**ASSIGNMENT:**
Please output exactly the part of the records below that opens with the line containing "pstep_read killed n" and closes with the line containing "as (sent & left & Hr", both lines included, and nothing else.

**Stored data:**
(* ===== verification/Pipe.v ===== *)
(** Pipes (pipe.c): the ring buffer, blocking reads and writes, closing. *)

From S2P Require Import Prelude.
Local Open Scope Z_scope.
#[local] Arguments setb : simpl never.
#[local] Arguments getb : simpl never.

(** * The pipe *)

Definition PIPESIZE : Z := 512.

Record pipe := mkpipe {
  p_data : bytes;
  nread : Z;
  nwrite : Z;
  readopen : bool;
  writeopen : bool
}.

(** What [pipealloc] makes of a page [junk] from [kalloc]. *)
Definition pipeinit (junk : bytes) : pipe := mkpipe junk 0 0 true true.

(** [p->data[p->nwrite++ % PIPESIZE] = c] *)
Definition put_char (c : Z) (p : pipe) : pipe :=
  mkpipe (setb (p_data p) (nwrite p mod PIPESIZE) c) (nread p) (u32 (nwrite p + 1))
    (readopen p) (writeopen p).

(** [p->data[p->nread++ % PIPESIZE]] *)
Definition get_char (p : pipe) : Z * pipe :=
  (getb (p_data p) (nread p mod PIPESIZE),
   mkpipe (p_data p) (u32 (nread p + 1)) (nwrite p) (readopen p) (writeopen p)).

Definition pipe_full (p : pipe) : bool := nwrite p =? u32 (nread p + PIPESIZE).
Definition pipe_empty (p : pipe) : bool := nread p =? nwrite p.

(** A call returns a value or waits, to go on from where it stopped. *)
Inductive pipe_result := PDone (r : Z) | PWait (i : Z).

(** The body of [pipewrite] from index [i] on; [rest] is [addr[i..n)]. *)
Fixpoint pipewrite_from (killed : bool) (i : Z) (rest : bytes) (p : pipe) : pipe_result * pipe :=
  match rest with
  | [] => (PDone i, p)
  | c :: rest' =>
      if pipe_full p then
        if negb (readopen p) || killed then (PDone (-1), p) else (PWait i, p)
      else pipewrite_from killed (i + 1) rest' (put_char c p)
  end.

Definition pipewrite (killed : bool) (addr : bytes) (p : pipe) : pipe_result * pipe :=
  pipewrite_from killed 0 addr p.

(** The copying loop of [piperead]; [acc] is [addr[0..i)]. *)
Fixpoint piperead_copy (n : nat) (acc : bytes) (p : pipe) : bytes * pipe :=
  match n with
  | O => (acc, p)
  | S n' =>
      if pipe_empty p then (acc, p) else
      let cp := get_char p in piperead_copy n' (acc ++ [cp.1]) cp.2
  end.

(** The bytes stored in [addr] and the result. *)
Definition piperead (killed : bool) (n : Z) (p : pipe) : (bytes * pipe_result) * pipe :=
  if pipe_empty p && writeopen p then
    if killed then (([], PDone (-1)), p) else (([], PWait 0), p)
  else
    let r := piperead_copy (Z.to_nat n) [] p in
    ((r.1, PDone (Z.of_nat (length r.1))), r.2).

(** The new state, and whether the page is freed. *)
Definition pipeclose (writable : bool) (p : pipe) : bool * pipe :=
  let p' := if writable
            then mkpipe (p_data p) (nread p) (nwrite p) (readopen p) false
            else mkpipe (p_data p) (nread p) (nwrite p) false (writeopen p) in
  (negb (readopen p') && negb (writeopen p'), p').

(** * Abstraction: a queue of at most PIPESIZE bytes *)

Definition count (p : pipe) : Z := u32 (nwrite p - nread p).

Definition contents (p : pipe) : bytes :=
  (fun j => getb (p_data p) ((nread p + Z.of_nat j) mod PIPESIZE)) <$> seq 0 (Z.to_nat (count p)).

Record pipe_ok (p : pipe) : Prop := {
  pk_data : length (p_data p) = Z.to_nat PIPESIZE;
  pk_read : 0 <= nread p < 4294967296;
  pk_write : 0 <= nwrite p < 4294967296;
  pk_count : count p <= PIPESIZE
}.

Lemma count_len p : pipe_ok p -> Z.of_nat (length (contents p)) = count p.
Proof.
  intros _. unfold contents; rewrite length_fmap, length_seq.
  pose proof (u32_range (nwrite p - nread p)); unfold count; lia.
Qed.

Lemma pipe_empty_contents p : pipe_ok p -> pipe_empty p = bool_decide (contents p = []).
Proof.
  intros H. pose proof (count_len p H) as Hc. destruct H as [_ Hr Hw _].
  unfold pipe_empty. destruct (nread p =? nwrite p) eqn:E.
  - apply Z.eqb_eq in E. rewrite bool_decide_true; [done|]. apply nil_length_inv.
    unfold count in Hc. rewrite E, Z.sub_diag in Hc. change (u32 0) with 0 in Hc. lia.
  - apply Z.eqb_neq in E. rewrite bool_decide_false; [done|]. intros Hn; rewrite Hn in Hc; simpl in Hc.
    unfold count in Hc. ints.
Qed.

Lemma pipe_full_contents p : pipe_ok p -> pipe_full p = bool_decide (length (contents p) = Z.to_nat PIPESIZE).
Proof.
  intros H. pose proof (count_len p H) as Hc. destruct H as [_ Hr Hw Hk].
  unfold pipe_full, PIPESIZE, count in *. destruct (_ =? _) eqn:E.
  - apply Z.eqb_eq in E. rewrite bool_decide_true; [done|]. ints.
  - apply Z.eqb_neq in E. rewrite bool_decide_false; [done|]. intros Hn; apply E. ints.
Qed.

Lemma mod_pipesize_u32 x : u32 x mod PIPESIZE = x mod PIPESIZE.
Proof. unfold PIPESIZE; ints. Qed.

Lemma put_char_spec c p : pipe_ok p -> pipe_full p = false ->
  pipe_ok (put_char c p) /\ contents (put_char c p) = contents p ++ [c].
Proof.
  intros H Hf. pose proof (count_len p H) as Hl. rewrite pipe_full_contents in Hf by done.
  apply bool_decide_eq_false in Hf. destruct H as [Hd Hr Hw Hk].
  assert (count p < PIPESIZE) as Hlt by (unfold PIPESIZE in *; lia).
  assert (count (put_char c p) = count p + 1) as Hc.
  { unfold count, put_char, PIPESIZE in *; simpl. ints. }
  assert (0 <= count p) by (unfold count; apply u32_range).
  split.
  - constructor; [by unfold put_char, setb; cbn [p_data]; rewrite length_insert|done|apply u32_range|].
    unfold PIPESIZE in *; lia.
  - unfold contents; rewrite Hc. replace (Z.to_nat (count p + 1)) with (S (Z.to_nat (count p))) by lia.
    rewrite seq_S, fmap_app; f_equal.
    + apply list_fmap_ext; intros i j Hj%lookup_seq. unfold getb, setb; simpl.
      apply list_lookup_total_insert_ne. destruct Hj as [-> Hj].
      unfold count, PIPESIZE in *. ints.
    + simpl. f_equal. unfold getb, setb; simpl.
      replace (nwrite p mod PIPESIZE) with ((nread p + Z.of_nat (Z.to_nat (count p))) mod PIPESIZE)
        by (unfold count, PIPESIZE in *; ints).
      rewrite list_lookup_total_insert_eq; [done|]. rewrite Hd; unfold PIPESIZE; divmod.
Qed.

Lemma get_char_spec p x q : pipe_ok p -> contents p = x :: q ->
  (get_char p).1 = x /\ pipe_ok (get_char p).2 /\ contents (get_char p).2 = q.
Proof.
  intros H E. pose proof (count_len p H) as Hl. rewrite E in Hl; simpl in Hl.
  destruct H as [Hd Hr Hw Hk].
  assert (count (get_char p).2 = count p - 1) as Hc by (unfold count, PIPESIZE in *; simpl; ints).
  unfold contents in E. replace (Z.to_nat (count p)) with (S (Z.to_nat (count p - 1))) in E by lia.
  simpl in E. injection E as Ex Eq. rewrite Z.add_0_r in Ex. split_and!.
  - exact Ex.
  - constructor; [done|apply u32_range|done|]. rewrite Hc; lia.
  - rewrite <- Eq. unfold contents; rewrite Hc, <- fmap_S_seq, <- list_fmap_compose.
    apply list_fmap_ext; intros i j _. simpl. f_equal.
    unfold PIPESIZE. ints.
Qed.

(** ** The calls on the queue *)

(** [pipewrite] appends a prefix of its argument; it stops early only on a full
    pipe, and then waits if the pipe has a reader. *)
Lemma pipewrite_from_spec killed rest i p : pipe_ok p ->
  exists sent left, rest = sent ++ left /\
    pipe_ok (pipewrite_from killed i rest p).2 /\
    contents (pipewrite_from killed i rest p).2 = contents p ++ sent /\
    nread (pipewrite_from killed i rest p).2 = nread p /\
    readopen (pipewrite_from killed i rest p).2 = readopen p /\
    writeopen (pipewrite_from killed i rest p).2 = writeopen p /\
    (left = [] /\ (pipewrite_from killed i rest p).1 = PDone (i + Z.of_nat (length rest)) \/
     left <> [] /\ length (contents p ++ sent) = Z.to_nat PIPESIZE /\
     (pipewrite_from killed i rest p).1 =
       if negb (readopen p) || killed then PDone (-1) else PWait (i + Z.of_nat (length sent))).
Proof.
  revert i p; induction rest as [|c rest IH]; intros i p H; simpl.
  { exists [], []. rewrite !app_nil_r, Z.add_0_r. split_and!; auto. }
  destruct (pipe_full p) eqn:Ef.
  - exists [], (c :: rest); rewrite !app_nil_r. rewrite pipe_full_contents in Ef by done.
    apply bool_decide_eq_true in Ef.
    rewrite Z.add_0_r. destruct (_ || killed); split_and!; auto.
  - destruct (put_char_spec c p H Ef) as [H' Hc].
    destruct (IH (i + 1) _ H') as (sent & left & -> & Hok & Hcon & Hnr & Hro & Hwo & Hres).
    exists (c :: sent), left; split_and!; auto.
    + rewrite Hcon, Hc, <- app_assoc; done.
    + destruct Hres as [[-> ->]|(Hl & Hlen & ->)]; [left; split; [done|f_equal; simpl; lia]|right].
      split_and!; [done| |].
      * rewrite <- Hlen, Hc, <- app_assoc; done.
      * simpl. destruct (_ || _); [done|f_equal; lia].
Qed.

Lemma piperead_copy_spec n acc p : pipe_ok p ->
  (piperead_copy n acc p).1 = acc ++ take n (contents p) /\
  pipe_ok (piperead_copy n acc p).2 /\ contents (piperead_copy n acc p).2 = drop n (contents p) /\
  readopen (piperead_copy n acc p).2 = readopen p /\ writeopen (piperead_copy n acc p).2 = writeopen p.
Proof.
  revert acc p; induction n as [|n IH]; intros acc p H.
  { simpl; rewrite !app_nil_r; auto. }
  cbn [piperead_copy]. rewrite pipe_empty_contents by done.
  destruct (contents p) as [|x q] eqn:E; [rewrite bool_decide_true by done; simpl; rewrite app_nil_r; auto|].
  rewrite bool_decide_false by done. cbn zeta.
  destruct (get_char_spec p x q H E) as (Ex & H' & Eq).
  destruct (IH (acc ++ [(get_char p).1]) _ H') as (E1 & H1 & E2 & E3 & E4).
  split_and!; [rewrite E1, Ex, Eq, <- app_assoc; done|done|by rewrite E2, Eq|done|done].
Qed.

Lemma count_app p p' l : pipe_ok p -> pipe_ok p' -> nread p' = nread p ->
  contents p' = contents p ++ l -> u32 (nwrite p' - nwrite p) = Z.of_nat (length l).
Proof.
  intros H H' Hn Hc. pose proof (count_len _ H) as L. pose proof (count_len _ H') as L'.
  rewrite Hc, length_app in L'. pose proof (pk_count _ H'). pose proof (pk_count _ H).
  unfold count, PIPESIZE in *. rewrite Hn in L'. ints.
Qed.

(** * Concurrent readers and writers

    A configuration: the pipe, the bytes put into it and the bytes taken out of
    it since [pipealloc].  Writers run until they finish or wait, and a waiting
    writer goes on with the bytes it has left. *)

Record pipe_conf := mkconf { c_pipe : pipe; c_sent : bytes; c_got : bytes }.

(** The bytes of [rest] that a run from [p] to [p'] put into the pipe. *)
Definition accepted (p p' : pipe) (rest : bytes) : bytes :=
  take (Z.to_nat (u32 (nwrite p' - nwrite p))) rest.

Inductive pipe_step : pipe_conf -> pipe_conf -> Prop :=
| pstep_write killed i rest p r p' sent got :
    pipewrite_from killed i rest p = (r, p') ->
    pipe_step (mkconf p sent got) (mkconf p' (sent ++ accepted p p' rest) got)
| pstep_read killed n p addr r p' sent got :
    piperead killed n p = ((addr, r), p') ->
    pipe_step (mkconf p sent got) (mkconf p' sent (got ++ addr))
| pstep_close writable p freed p' sent got :
    pipeclose writable p = (freed, p') ->
    pipe_step (mkconf p sent got) (mkconf p' sent got).

Definition conf_ok (c : pipe_conf) : Prop :=
  pipe_ok (c_pipe c) /\ c_sent c = c_got c ++ contents (c_pipe c).

Lemma accepted_sent killed i rest p : pipe_ok p ->
  let p' := (pipewrite_from killed i rest p).2 in
  pipe_ok p' /\ contents p' = contents p ++ accepted p p' rest.
Proof.
  intros H. destruct (pipewrite_from_spec killed rest i p H)
    as (sent & left & Hr & Hok & Hcon & Hnr & _ & _ & _).
  assert (take (length sent) rest = sent) as Ht by (rewrite Hr; apply take_app_length).
  split; [done|]. unfold accepted. by rewrite (count_app _ _ _ H Hok Hnr Hcon), Nat2Z.id, Ht.
Qed.

Lemma piperead_contents killed n p : pipe_ok p ->
  pipe_ok (piperead killed n p).2 /\
  contents p = (piperead killed n p).1.1 ++ contents (piperead killed n p).2.
Proof.
  intros H. unfold piperead. destruct (_ && _); [by destruct killed|].
  destruct (piperead_copy_spec (Z.to_nat n) [] p H) as (E1 & H1 & E2 & _).
  split; [done|]. cbn [fst snd]. rewrite E1, E2. by rewrite app_nil_l, take_drop.
Qed.

Lemma pipe_step_ok c c' : conf_ok c -> pipe_step c c' -> conf_ok c'.
Proof.
  intros [H E] Hs; destruct Hs as [killed i rest p r p' sent got Ew|killed n p addr r p' sent got Er|
    writable p freed p' sent got Ec]; unfold conf_ok in *; cbn [c_pipe c_sent c_got] in *.
  - pose proof (accepted_sent killed i rest p H) as [H' E']. rewrite Ew in H', E'.
    split; [done|]. cbn [snd] in E'. by rewrite E, E', app_assoc.
  - pose proof (piperead_contents killed n p H) as [H' E']. rewrite Er in H', E'.
    split; [done|]. cbn [fst snd] in E'. by rewrite E, E', app_assoc.
  - unfold pipeclose in Ec. destruct writable; injection Ec as _ <-; split; try done; by destruct H.
Qed.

**EXERCISE SOLUTION:**
| pstep_read killed n p addr r p' sent got :
    piperead killed n p = ((addr, r), p') ->
    pipe_step (mkconf p sent got) (mkconf p' sent (got ++ addr))
| pstep_close writable p freed p' sent got :
    pipeclose writable p = (freed, p') ->
    pipe_step (mkconf p sent got) (mkconf p' sent got).

Definition conf_ok (c : pipe_conf) : Prop :=
  pipe_ok (c_pipe c) /\ c_sent c = c_got c ++ contents (c_pipe c).

Lemma accepted_sent killed i rest p : pipe_ok p ->
  let p' := (pipewrite_from killed i rest p).2 in
  pipe_ok p' /\ contents p' = contents p ++ accepted p p' rest.
Proof.
  intros H. destruct (pipewrite_from_spec killed rest i p H)
    as (sent & left & Hr & Hok & Hcon & Hnr & _ & _ & _).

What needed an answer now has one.